■ To do:
Report how many lines in the data below hold the string "whose". Nothing else should appear in the answer.

(Records from a data collection)
(** The three channels in terms of [_handle_raw_str]: its log, and its
    result handed to the method of the output adapter. *)
Lemma handle_request_through (request : HttpRequest) raw log :
  content_type request = Some "application/json" →
  utf8_decode env (request_data request) = Return raw →
  let inner := _handle_raw_str env func raw None
                 (log ++ [EvUtf8Decode (request_data request)]) in
  handle_request env self func request () log =
  (((), inner.1.2),
   result ← inner.2; to_response (output_adapter self) result request).
Proof.
  intros Hct Hdec. cbn zeta. unfold handle_request.
  rewrite bool_decide_eq_true_2 by done. run_steps. rewrite Hdec.
  by destruct (_handle_raw_str env func raw None _) as [[st' log'] [out|e]].
Qed.

Lemma handle_cli_through args raw unknown_args log :
  parse_known_args env args = Some (raw, unknown_args) →
  let inner := _handle_raw_str env func raw None log in
  ∃ m, handle_cli env self func args = Some m ∧
       m () log =
       (((), inner.1.2),
        result ← inner.2; to_cli (output_adapter self) result unknown_args).
Proof.
  intros Hargs. cbn zeta. unfold handle_cli. rewrite Hargs. simpl.
  eexists. split; [done|]. run_steps.
  by destruct (_handle_raw_str env func raw None _) as [[st' log'] [out|e]].
Qed.

Lemma handle_aws_lambda_event_through event log :
  lambda_headers event !! "Content-Type" = Some "application/json" →
  let inner := _handle_raw_str env func (lambda_body event) None log in
  handle_aws_lambda_event env self func event () log =
  (((), inner.1.2),
   result ← inner.2; to_aws_lambda_event (output_adapter self) result event).
Proof.
  intros Hct. cbn zeta. unfold handle_aws_lambda_event. rewrite Hct. simpl.
  run_steps.
  by destruct (_handle_raw_str env func (lambda_body event) None _)
    as [[st' log'] [out|e]].
Qed.

Lemma log_extended_ne {A} (log : list A) x tail : log ++ x :: tail ≠ log.
Proof.
  intros Heq. apply (f_equal length) in Heq.
  rewrite length_app in Heq. simpl in Heq. lia.
Qed.
(** C3.  Generating the levels of a 4x2 image, whatever its texels are,
    downsamples a 2x1 level, whose odd height sends [downsample] into its
    three-row branch: the last pixel access of the generator is the read
    [at(0, 1)] of the 2x1 image, which is outside it. *)
Theorem generate_mipmap_reads_outside (p0 p1 p2 p3 p4 p5 p6 p7 : Spectrum)
    (cached : list HDR_Image) :
  result (generate_mipmap (mkImage 4 2 [p0; p1; p2; p3; p4; p5; p6; p7]) cached)
    = Abort (OutOfRange (PixelRead 2 1 0 1))
  ∧ last (trace (generate_mipmap
                   (mkImage 4 2 [p0; p1; p2; p3; p4; p5; p6; p7]) cached))
    = Some (PixelRead 2 1 0 1)
  ∧ ¬ in_range (PixelRead 2 1 0 1).
Proof.
  split; [vm_compute; reflexivity|split; [vm_compute; reflexivity|]].
  cbn. lia.
Qed.

(** C6.  For the 2x1 base the claim promises one level, 1x1, and for the
    8x2 base the three levels 4x1, 2x1 and 1x1.  The allocation block
    yields exactly these, touching no pixel and firing no assertion.  The
    generator then stops on a read outside the 2x1 base, and for the 8x2
    base on a read outside the 4x1 level it has filled, whatever the texels
    are: it produces no sequence of levels. *)
Theorem generate_mipmap_no_sequence
    (p0 p1 p2 p3 p4 p5 p6 p7 p8 p9 p10 p11 p12 p13 p14 p15 : Spectrum)
    (cached : list HDR_Image) :
  allocate_levels (mkImage 2 1 [p0; p1]) cached
    = ([], Done [HDR_Image_new 1 1])
  ∧ generate_mipmap (mkImage 2 1 [p0; p1]) cached
    = ([PixelRead 2 1 0 0; PixelRead 2 1 0 1],
       Abort (OutOfRange (PixelRead 2 1 0 1)))
  ∧ allocate_levels
      (mkImage 8 2 [p0; p1; p2; p3; p4; p5; p6; p7;
                    p8; p9; p10; p11; p12; p13; p14; p15]) cached
    = ([], Done [HDR_Image_new 4 1; HDR_Image_new 2 1; HDR_Image_new 1 1])
  ∧ result (generate_mipmap
              (mkImage 8 2 [p0; p1; p2; p3; p4; p5; p6; p7;
                            p8; p9; p10; p11; p12; p13; p14; p15]) cached)
    = Abort (OutOfRange (PixelRead 4 1 0 1))
  ∧ ¬ in_range (PixelRead 2 1 0 1) ∧ ¬ in_range (PixelRead 4 1 0 1).
Proof.
  repeat split; try (vm_compute; reflexivity); cbn; lia.
Qed.
Lemma isdigit_leading_zero (s : string) :
  isdigit s = true -> isdigit ("0" ++ s) = true.
Proof.
  unfold isdigit. rewrite code_points_zero.
  destruct (code_points s) as [[|c cs]|]; try discriminate.
  intros H. cbn [option_map].
  change (forallb is_digit (48%N :: c :: cs))
    with (is_digit 48 && forallb is_digit (c :: cs)).
  now rewrite H.
Qed.

(** What [int] reads after a zero it reads without the zero. *)
Lemma int_leading_zero (s : string) (n : Z) :
  isdigit s = true -> int ("0" ++ s) = Ok n -> int s = Ok n.
Proof.
  unfold isdigit, int. rewrite code_points_zero.
  destruct (code_points s) as [[|c cs]|]; try discriminate.
  intros _. cbn [option_map].
  change (leading_decimals (48%N :: c :: cs))
    with (0 :: leading_decimals (c :: cs)).
  set (ds := leading_decimals (c :: cs)). set (cps := c :: cs).
  cbn [List.length fold_left].
  change (S (List.length ds) =? S (List.length cps))%nat
    with (List.length ds =? List.length cps)%nat.
  change (10 * 0 + 0) with 0.
  destruct (max_str_digits <? S (List.length ds))%nat eqn:E; [discriminate|].
  apply Nat.ltb_ge in E.
  destruct (max_str_digits <? List.length ds)%nat eqn:E'.
  { apply Nat.ltb_lt in E'. lia. }
  destruct (List.length ds =? List.length cps)%nat; [trivial | discriminate].
Qed.

(** X3.  A year may be written after a zero: when [int] reads the digits
    after the zero, it reads the digits alone as the same number, and the
    two periods keep the same rows. *)
Theorem filter_by_time_leading_zero (df : DataFrame) (digits : string)
        (n : Z) :
  isdigit digits = true ->
  int ("0" ++ digits) = Ok n ->
  int digits = Ok n
  /\ _filter_by_time df ("0" ++ digits)
     = Ok (filter (fun r => year r =? n) df)
  /\ _filter_by_time df digits = Ok (filter (fun r => year r =? n) df).
Proof.
  intros Hd Hz. pose proof (int_leading_zero _ _ Hd Hz) as Hn.
  split; [exact Hn|].
  rewrite (filter_by_digits _ _ Hd).
  rewrite (filter_by_digits _ _ (isdigit_leading_zero _ Hd)).
  now rewrite Hz, Hn.
Qed.

Lemma filter_by_time_leading_zero_witness :
  _filter_by_time sample_sales "02024"
  = Ok (filter (fun r => year r =? 2024) sample_sales)
  /\ _filter_by_time sample_sales "2024"
     = Ok (filter (fun r => year r =? 2024) sample_sales).
Proof.
  exact (proj2 (filter_by_time_leading_zero
                  sample_sales "2024" 2024 eq_refl
                  ltac:(vm_compute; reflexivity))).
Defined.

(* ================================================================== *)
(** * The generated calendar columns and the time filter *)
(* ================================================================== *)

Lemma Forall_filter_ext {A : Type} (P : A -> Prop) (f g : A -> bool)
      (l : list A) :
  Forall P l -> (forall x, P x -> f x = g x) -> filter f l = filter g l.
Proof.
  intros Hall Hfg. apply filter_ext_in. intros x Hx.
  apply Hfg. now apply (proj1 (Forall_forall _ _) Hall).
Qed.

Lemma strftime_B_month (d : calendar_date) (i : Z) :
  1 <= d_month d <= 12 -> 1 <= i <= 12 ->
  String.eqb (strftime_B d) (nth (Z.to_nat (i - 1)) month_order "")
  = (d_month d =? i).
Proof.
  intros Hd Hi. unfold strftime_B.
  assert (Hm : d_month d = 1 \/ d_month d = 2 \/ d_month d = 3
               \/ d_month d = 4 \/ d_month d = 5 \/ d_month d = 6
               \/ d_month d = 7 \/ d_month d = 8 \/ d_month d = 9
               \/ d_month d = 10 \/ d_month d = 11 \/ d_month d = 12) by lia.
  assert (Hi' : i = 1 \/ i = 2 \/ i = 3 \/ i = 4 \/ i = 5 \/ i = 6
                \/ i = 7 \/ i = 8 \/ i = 9 \/ i = 10 \/ i = 11 \/ i = 12)
    by lia.
  repeat (destruct Hm as [Hm|Hm]; [rewrite Hm;
    repeat (destruct Hi' as [Hi'|Hi']; [subst i; reflexivity|]);
    subst i; reflexivity|]).
  rewrite Hm.
  repeat (destruct Hi' as [Hi'|Hi']; [subst i; reflexivity|]).
  subst i; reflexivity.
Qed.

(** X4.  A row completed by the data generator has calendar columns that
    agree with its date. *)
Theorem add_useful_columns_consistent (id : string) (d : calendar_date)
        (product region channel : string) (quantity : Z) (unit_price : float)
        (customer : string) (revenue : float) :
  1 <= d_month d <= 12 ->
  let r := add_useful_columns id d product region channel quantity unit_price
                              customer revenue in
  calendar_consistent r
  /\ 1 <= quarter r <= 4
  /\ exists name, month_name r = Some name /\ In name month_order.
Proof.
  intros Hd r. split; [|split].
  - exists d. repeat split; try reflexivity; lia.
  - unfold r, add_useful_columns, dt_quarter. simpl.
    pose proof (Z.div_mod (d_month d - 1) 3 ltac:(lia)).
    pose proof (Z.mod_pos_bound (d_month d - 1) 3 ltac:(lia)). lia.
  - exists (strftime_B d). split; [reflexivity|].
    unfold strftime_B.
    assert (Hm : d_month d = 1 \/ d_month d = 2 \/ d_month d = 3
                 \/ d_month d = 4 \/ d_month d = 5 \/ d_month d = 6
                 \/ d_month d = 7 \/ d_month d = 8 \/ d_month d = 9
                 \/ d_month d = 10 \/ d_month d = 11 \/ d_month d = 12) by lia.
    repeat (destruct Hm as [Hm|Hm]; [rewrite Hm; simpl; auto 15|]).
    rewrite Hm; simpl; auto 15.
Qed.

Lemma add_useful_columns_consistent_witness :
  calendar_consistent
    (add_useful_columns "TXN0001" (mkDate 2024 5 17) "Laptop" "North" "Online"
                        2 900 "CUST1001" 1800).
Proof.
  exact (proj1 (add_useful_columns_consistent
                  "TXN0001" (mkDate 2024 5 17) "Laptop" "North" "Online"
                  2 900 "CUST1001" 1800 ltac:(simpl; lia))).
Defined.

Lemma consistent_month_of_date (r : Transaction) (d : calendar_date) :
  date r = Parseable d -> month_of_date r = d_month d /\ year_of_date r = d_year d.
Proof. intros H. unfold month_of_date, year_of_date. now rewrite H. Qed.

Lemma filter_by_month_name (df : DataFrame) (time_period : string) :
  In time_period month_order ->
  _filter_by_time df time_period = Ok (filter (month_name_is time_period) df).
Proof.
  intros Hm. unfold _filter_by_time, months.
  destruct (mem time_period ["Q1"; "Q2"; "Q3"; "Q4"]) eqn:Hq.
  - apply mem_In in Hq. simpl in Hm, Hq. exfalso.
    repeat (destruct Hq as [Hq|Hq]; [subst time_period;
      repeat (destruct Hm as [Hm|Hm]; [discriminate|]); exact Hm|]).
    exact Hq.
  - apply mem_In in Hm. now rewrite Hm.
Qed.

(** X5.  On a frame whose calendar columns agree with the dates, the time
    filter selects by the date: quarter [n] keeps the rows dated in months
    [3n-2] to [3n], the name of month [i] keeps the rows dated in month [i],
    and a year that [int] reads keeps the rows dated in that year. *)
Theorem filter_by_time_follows_dates (df : DataFrame) :
  Forall calendar_consistent df ->
  (forall q n, In (q, n) [("Q1", 1); ("Q2", 2); ("Q3", 3); ("Q4", 4)] ->
               _filter_by_time df q
               = Ok (filter (fun r => (3 * n - 2 <=? month_of_date r)
                                      && (month_of_date r <=? 3 * n)) df))
  /\ (forall i, 1 <= i <= 12 ->
                _filter_by_time df (nth (Z.to_nat (i - 1)) month_order "")
                = Ok (filter (fun r => month_of_date r =? i) df))
  /\ (forall digits n,
         isdigit digits = true -> int digits = Ok n ->
         _filter_by_time df digits
         = Ok (filter (fun r => year_of_date r =? n) df)).
Proof.
  intros Hall. split; [|split].
  - intros q n Hn.
    assert (Hn' : 1 <= n <= 4).
    { simpl in Hn. destruct Hn as [H|[H|[H|[H|[]]]]];
        injection H as _ H; lia. }
    assert (Hq : forall r, calendar_consistent r ->
                           (quarter r =? n)
                           = (3 * n - 2 <=? month_of_date r)
                             && (month_of_date r <=? 3 * n)).
    { intros r (d & Hd & Hm & _ & _ & Hqr & _).
      destruct (consistent_month_of_date _ _ Hd) as [-> _].
      rewrite Hqr. unfold dt_quarter.
      apply eq_true_iff_eq.
      rewrite Z.eqb_eq, andb_true_iff, !Z.leb_le.
      pose proof (Z.div_mod (d_month d - 1) 3 ltac:(lia)).
      pose proof (Z.mod_pos_bound (d_month d - 1) 3 ltac:(lia)). lia. }
    rewrite <- (Forall_filter_ext _ _ _ _ Hall Hq).
    simpl in Hn.
    destruct Hn as [H|[H|[H|[H|[]]]]]; injection H as <- <-; reflexivity.
  - intros i Hi.
    assert (Hin : In (nth (Z.to_nat (i - 1)) month_order "") month_order).
    { apply nth_In. simpl. lia. }
    rewrite (filter_by_month_name df _ Hin). f_equal.
    apply (Forall_filter_ext _ _ _ _ Hall).
    intros r (d & Hd & Hm & _ & _ & _ & Hname).
    destruct (consistent_month_of_date _ _ Hd) as [-> _].
    unfold month_name_is. rewrite Hname. now apply strftime_B_month.
  - intros digits n Hd Hn.
    rewrite (filter_by_digits _ _ Hd), Hn. cbn [bind]. f_equal.
    apply (Forall_filter_ext _ _ _ _ Hall).
    intros r (d & Hdate & _ & Hy & _).
    destruct (consistent_month_of_date _ _ Hdate) as [_ ->]. now rewrite Hy.
Qed.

■ Response to this task:
2